PROBLEM REQUIREMENTS: Return all lines of the records that contain the word "operations".
==== EXERCISE INPUT ====
Lemma set_head c cell d hw lw o v n v' : relay_shape cell → ctx_ok c → relay_at c cell d hw lw o v n →
  ∃ c', ctx_set (head_ cell) (VHead v') c = Some c' ∧ ctx_ok c' ∧ relay_at c' cell d hw lw o v' n ∧ frames (relay_handles cell) c c'.
Proof. intros Hs Hok Hat. pose proof (relay_distinct cell Hs) as Hd. cbn zeta in Hd. destruct_and! Hd. set_one c Hok Hat (head_ cell) (VHead v) (VHead v'). Qed.
Lemma set_pending c cell d hw lw o v n n' : relay_shape cell → ctx_ok c → relay_at c cell d hw lw o v n →
  ∃ c', ctx_set (pending_ cell) (VNum n') c = Some c' ∧ ctx_ok c' ∧ relay_at c' cell d hw lw o v n' ∧ frames (relay_handles cell) c c'.
Proof. intros Hs Hok Hat. pose proof (relay_distinct cell Hs) as Hd. cbn zeta in Hd. destruct_and! Hd. set_one c Hok Hat (pending_ cell) (VNum (T:=T) n) (VNum (T:=T) n'). Qed.
Lemma set_dimension c cell d hw lw o v n d' : relay_shape cell → ctx_ok c → relay_at c cell d hw lw o v n →
  ∃ c', ctx_set (dimension (policy_ cell)) (VDim d') c = Some c' ∧ ctx_ok c' ∧ relay_at c' cell d' hw lw o v n ∧ frames (relay_handles cell) c c'.
Proof. intros Hs Hok Hat. pose proof (relay_distinct cell Hs) as Hd. cbn zeta in Hd. destruct_and! Hd. set_one c Hok Hat (dimension (policy_ cell)) (VDim (T:=T) d) (VDim (T:=T) d'). Qed.
Lemma set_high c cell d hw lw o v n n' : relay_shape cell → ctx_ok c → relay_at c cell d hw lw o v n →
  ∃ c', ctx_set (high_water (policy_ cell)) (VNum n') c = Some c' ∧ ctx_ok c' ∧ relay_at c' cell d n' lw o v n ∧ frames (relay_handles cell) c c'.
Proof. intros Hs Hok Hat. pose proof (relay_distinct cell Hs) as Hd. cbn zeta in Hd. destruct_and! Hd. set_one c Hok Hat (high_water (policy_ cell)) (VNum (T:=T) hw) (VNum (T:=T) n'). Qed.
Lemma set_low c cell d hw lw o v n n' : relay_shape cell → ctx_ok c → relay_at c cell d hw lw o v n →
  ∃ c', ctx_set (low_water (policy_ cell)) (VNum n') c = Some c' ∧ ctx_ok c' ∧ relay_at c' cell d hw n' o v n ∧ frames (relay_handles cell) c c'.
Proof. intros Hs Hok Hat. pose proof (relay_distinct cell Hs) as Hd. cbn zeta in Hd. destruct_and! Hd. set_one c Hok Hat (low_water (policy_ cell)) (VNum (T:=T) lw) (VNum (T:=T) n'). Qed.
Lemma set_overflow c cell d hw lw o v n o' : relay_shape cell → ctx_ok c → relay_at c cell d hw lw o v n →
  ∃ c', ctx_set (overflow (policy_ cell)) (VOverflow o') c = Some c' ∧ ctx_ok c' ∧ relay_at c' cell d hw lw o' v n ∧ frames (relay_handles cell) c c'.
Proof. intros Hs Hok Hat. pose proof (relay_distinct cell Hs) as Hd. cbn zeta in Hd. destruct_and! Hd. set_one c Hok Hat (overflow (policy_ cell)) (VOverflow (T:=T) o) (VOverflow (T:=T) o'). Qed.

Lemma summary_snoc ops op : summary (ops ++ [op]) = Some match summary ops with Some v => merge v op | None => op end.
Proof. destruct ops as [|x l]; simpl; [done|]. unfold fold_merge. by rewrite foldl_app. Qed.

Lemma merging_ok c cell w op : relay_shape cell → ctx_ok c → relay_holds c cell w → Z.of_nat (length (w_ops w)) + 1 < two64 →
  ∃ c1 c2, merge_into_head cell op c = Some c1 ∧ get_num (pending_ cell) c1 = Some (Z.of_nat (length (w_ops w))) ∧
    ctx_set (pending_ cell) (VNum (u64 (Z.of_nat (length (w_ops w)) + 1))) c1 = Some c2 ∧
    ctx_ok c2 ∧ relay_holds c2 cell (with_ops w (w_ops w ++ [op])) ∧ frames (relay_handles cell) c c2.
Proof.
  intros Hs Hok Hat Hl. unfold merge_into_head. rewrite (get_head_ok _ _ _ (rh_head _ _ _ _ _ _ _ _ Hat)). simpl.
  destruct (set_head c cell _ _ _ _ _ _ (Some match summary (w_ops w) with Some v => merge v op | None => op end) Hs Hok Hat) as (c1 & E1 & Hok1 & Hat1 & Hf1).
  destruct (set_pending c1 cell _ _ _ _ _ _ (u64 (Z.of_nat (length (w_ops w)) + 1)) Hs Hok1 Hat1) as (c2 & E2 & Hok2 & Hat2 & Hf2).
  exists c1, c2. split_and!; [exact E1|by apply get_num_ok; destruct Hat1|exact E2|done| |by eapply frames_trans].
  unfold relay_holds. simpl. rewrite summary_snoc, length_app, Nat2Z.inj_add. simpl.
  rewrite u64_small in Hat2 by (unfold is_u64; lia). done.
Qed.

Lemma relay_step_ok c cell w e : relay_shape cell → ctx_ok c → relay_holds c cell w → Z.of_nat (length (w_ops w)) + 1 < two64 →
  ∃ c', relay_step cell e c = Some ((window_step w e).1, c') ∧ ctx_ok c' ∧ relay_holds c' cell (window_step w e).2 ∧
    frames (relay_handles cell) c c'.
Proof.
  intros Hs Hok Hat Hl. destruct e as [op| |d|n|n|o]; simpl.
  - unfold relay_ingress, read_full. pose proof Hat as [Q1 Q2 Q3 Q4 Q5 Q6].
    rewrite (get_num_ok _ _ _ Q6), (get_num_ok _ _ _ Q2), (get_overflow_ok _ _ _ Q4). simpl.
    assert (Hjoin : ∃ c', (c ← merge_into_head cell op c; p ← get_num (pending_ cell) c; c ← ctx_set (pending_ cell) (VNum (u64 (p + 1))) c;
       Some (if Z.of_nat (length (w_ops w)) =? 0 then Accepted else Conflated, c)) =
       Some (if bool_decide (w_ops w = []) then Accepted else Conflated, c') ∧
       ctx_ok c' ∧ relay_holds c' cell (with_ops w (w_ops w ++ [op])) ∧ frames (relay_handles cell) c c').
    { destruct (merging_ok c cell w op Hs Hok Hat Hl) as (c1 & c2 & E1 & E2 & E3 & Hrest). exists c2.
      rewrite E1. simpl. rewrite E2. simpl. rewrite E3. simpl. split; [|done]. by destruct (w_ops w). }
    destruct Hjoin as (c' & E & Hrest). destruct (w_high w <=? _); [destruct (w_overflow w) eqn:Eo|]; simpl.
    + exists c. split_and!; try done. by intros ???.
    + exists c. split_and!; try done. by intros ???.
    + destruct (set_head c cell _ _ _ _ _ _ (Some op) Hs Hok Hat) as (c1 & E1 & Hok1 & Hat1 & Hf1). rewrite E1. simpl.
      destruct (set_pending c1 cell _ _ _ _ _ _ 1 Hs Hok1 Hat1) as (c2 & E2 & Hok2 & Hat2 & Hf2). rewrite E2. simpl.
      exists c2. split_and!; [done|done|done|by eapply frames_trans].
    + exists c'. by rewrite E.
    + exists c'. by rewrite E.
    + exists c'. by rewrite E.
  - unfold relay_drain. rewrite (get_head_ok _ _ _ (rh_head _ _ _ _ _ _ _ _ Hat)). simpl. destruct (summary (w_ops w)) as [v|] eqn:Es.
    + unfold relay_holds in Hat. destruct (set_head c cell _ _ _ _ _ _ None Hs Hok Hat) as (c1 & E1 & Hok1 & Hat1 & Hf1). rewrite E1. simpl.
      destruct (set_pending c1 cell _ _ _ _ _ _ 0 Hs Hok1 Hat1) as (c2 & E2 & Hok2 & Hat2 & Hf2). rewrite E2. simpl.
      exists c2. split_and!; [done|done|done|by eapply frames_trans].
    + assert (Hw : w_ops w = []) by by destruct (w_ops w). exists c. split_and!; [done|done| |by intros ???].
      unfold relay_holds in *. simpl. by rewrite Hw in Hat.
  - destruct (set_dimension c cell _ _ _ _ _ _ d Hs Hok Hat) as (c' & E & Hrest). exists c'. rewrite E. by destruct Hrest as (?&?&?).
  - destruct (set_high c cell _ _ _ _ _ _ n Hs Hok Hat) as (c' & E & Hrest). exists c'. rewrite E. by destruct Hrest as (?&?&?).
  - destruct (set_low c cell _ _ _ _ _ _ n Hs Hok Hat) as (c' & E & Hrest). exists c'. rewrite E. by destruct Hrest as (?&?&?).
  - destruct (set_overflow c cell _ _ _ _ _ _ o Hs Hok Hat) as (c' & E & Hrest). exists c'. rewrite E. by destruct Hrest as (?&?&?).
Qed.

Lemma window_length w e : (length (w_ops (window_step w e).2) ≤ S (length (w_ops w)))%nat.
Proof.
  destruct e; simpl; try lia. destruct (w_high w <=? _); [destruct (w_overflow w)|]; simpl; rewrite ?length_app; simpl; lia.
Qed.

Lemma relay_run_ok es : ∀ c cell w, relay_shape cell → ctx_ok c → relay_holds c cell w →
  Z.of_nat (length (w_ops w)) + Z.of_nat (length es) < two64 →
  ∃ c', relay_run cell es c = Some ((core_run window_step w es).1, c') ∧ ctx_ok c' ∧ relay_holds c' cell (core_run window_step w es).2 ∧
    frames (relay_handles cell) c c'.
Proof.
  induction es as [|e es IH]; intros c cell w Hs Hok Hat Hl; simpl in *; [by exists c; split_and!; [| | |intros ???]|].
  destruct (relay_step_ok c cell w e Hs Hok Hat ltac:(lia)) as (c1 & E1 & Hok1 & Hat1 & Hf1). rewrite E1. simpl.
  pose proof (window_length w e) as Hw. destruct (window_step w e) as [a w1]. simpl in *.
  destruct (IH c1 cell w1 Hs Hok1 Hat1 ltac:(lia)) as (c2 & E2 & Hok2 & Hat2 & Hf2). exists c2. rewrite E2. simpl.
  destruct (core_run window_step w1 es) as [l w2]. split_and!; [done|done|done|by eapply frames_trans].
Qed.

(** *** Construction *)

Definition relay_make (d : BoundDim) (hw lw : Z) (o : Overflow) (c : C) : option ((RelayConfigError + RelayCell) * C) :=
  '(p, c) ← new_policy d hw lw o c; relay_new p c.

Definition legal (o : Overflow) : Prop := o = Conflate → conflates = true.

Lemma relay_make_ok d hw lw o c : ctx_ok c → legal o →
  ∃ cell c', relay_make d hw lw o c = Some (inr cell, c') ∧ ctx_ok c' ∧ relay_shape cell ∧ relay_holds c' cell (mkWindow [] d hw lw o) ∧
    ∀ h v, holds c h v → h ∉ relay_handles cell ∧ holds c' h v.
Proof.
  intros Hok Hlegal. unfold relay_make, new_policy.
  destruct (ctx_source_ok c (VDim d) Hok) as (h1 & c1 & E1 & Hok1 & Q1 & F1). rewrite E1. simpl.
  destruct (ctx_source_ok c1 (VNum hw) Hok1) as (h2 & c2 & E2 & Hok2 & Q2 & F2). rewrite E2. simpl.
  destruct (ctx_source_ok c2 (VNum lw) Hok2) as (h3 & c3 & E3 & Hok3 & Q3 & F3). rewrite E3. simpl.
  destruct (ctx_source_ok c3 (VOverflow o) Hok3) as (h4 & c4 & E4 & Hok4 & Q4 & F4). rewrite E4. simpl.
  unfold relay_new. simpl. rewrite (get_overflow_ok _ _ _ Q4). simpl.
  assert (bool_decide (o = Conflate) && negb conflates = false) as ->.
  { destruct (decide (o = Conflate)) as [Ho|?]; [|by rewrite bool_decide_eq_false_2]. rewrite (Hlegal Ho). by rewrite andb_false_r. }
  destruct (ctx_source_ok c4 (VHead None) Hok4) as (h5 & c5 & E5 & Hok5 & Q5 & F5). rewrite E5. simpl.
  destruct (ctx_source_ok c5 (VNum 0) Hok5) as (h6 & c6 & E6 & Hok6 & Q6 & F6). rewrite E6. simpl.
  eexists _, c6. split; [reflexivity|]. split; [done|]. split_and!.
  - split; [|done..]. unfold relay_handles. simpl.
    apply F2 in Q1 as [N12 Q1]. apply F3 in Q1 as [N13 Q1], Q2 as [N23 Q2]. apply F4 in Q1 as [N14 Q1], Q2 as [N24 Q2], Q3 as [N34 Q3].
    apply F5 in Q1 as [N15 Q1], Q2 as [N25 Q2], Q3 as [N35 Q3], Q4 as [N45 Q4].
    apply F6 in Q1 as [N16 _], Q2 as [N26 _], Q3 as [N36 _], Q4 as [N46 _], Q5 as [N56 _].
    repeat (apply NoDup_cons; split; [repeat (apply not_elem_of_cons; split; [done|]); apply not_elem_of_nil|]). apply NoDup_nil_2.
  - split; simpl; [apply F6, F5, F4, F3, F2, Q1|apply F6, F5, F4, F3, Q2|apply F6, F5, F4, Q3|apply F6, F5, Q4|apply F6, Q5|exact Q6].
  - intros h v Hv. unfold relay_handles. simpl. apply F1 in Hv as [? Hv]. apply F2 in Hv as [? Hv]. apply F3 in Hv as [? Hv].
    apply F4 in Hv as [? Hv]. apply F5 in Hv as [? Hv]. apply F6 in Hv as [? Hv]. split; [|done]. set_solver.
Qed.

Lemma relay_make_illegal d hw lw c : ctx_ok c → conflates = false → ∃ c', relay_make d hw lw Conflate c = Some (inl ConflateNotBounding, c').
Proof.
  intros Hok Hc. unfold relay_make, new_policy.
  destruct (ctx_source_ok c (VDim d) Hok) as (h1 & c1 & E1 & Hok1 & Q1 & F1). rewrite E1. simpl.
  destruct (ctx_source_ok c1 (VNum hw) Hok1) as (h2 & c2 & E2 & Hok2 & Q2 & F2). rewrite E2. simpl.
  destruct (ctx_source_ok c2 (VNum lw) Hok2) as (h3 & c3 & E3 & Hok3 & Q3 & F3). rewrite E3. simpl.
  destruct (ctx_source_ok c3 (VOverflow Conflate) Hok3) as (h4 & c4 & E4 & Hok4 & Q4 & F4). rewrite E4. simpl.
  unfold relay_new. simpl. rewrite (get_overflow_ok _ _ _ Q4), Hc. simpl. by exists c4.
Qed.

(** *** Convergence *)

(** What a consumer that merges the drained windows arrives at. *)
Definition take_window (s : T) (v : option T) : T := match v with Some v => merge s v | None => s end.
Definition egress (s : T) (answers : list RelayAnswer) : T :=
  foldl (λ s a, match a with ADrained v => take_window s v | _ => s end) s answers.

(** The operations that reach the egress or are in the window at the end. *)
Fixpoint survivors (w : Window) (es : list RelayEvent) : list T :=
  match es with
  | [] => w_ops w
  | e :: es => match e with RDrain => w_ops w | _ => [] end ++ survivors (window_step w e).2 es
  end.
(** The operations that were answered with [Accepted] or [Conflated]. *)
Definition accepted (es : list RelayEvent) (answers : list RelayAnswer) : list T :=
  omap (λ '(e, a), match e, a with RIngress op, AOutcome (Accepted | Conflated) => Some op | _, _ => None end) (zip es answers).
Definition ingressed (es : list RelayEvent) : list T := omap (λ e, match e with RIngress op => Some op | _ => None end) es.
====
RESPONSE BOX:
(** The operations that reach the egress or are in the window at the end. *)
(** The operations that were answered with [Accepted] or [Conflated]. *)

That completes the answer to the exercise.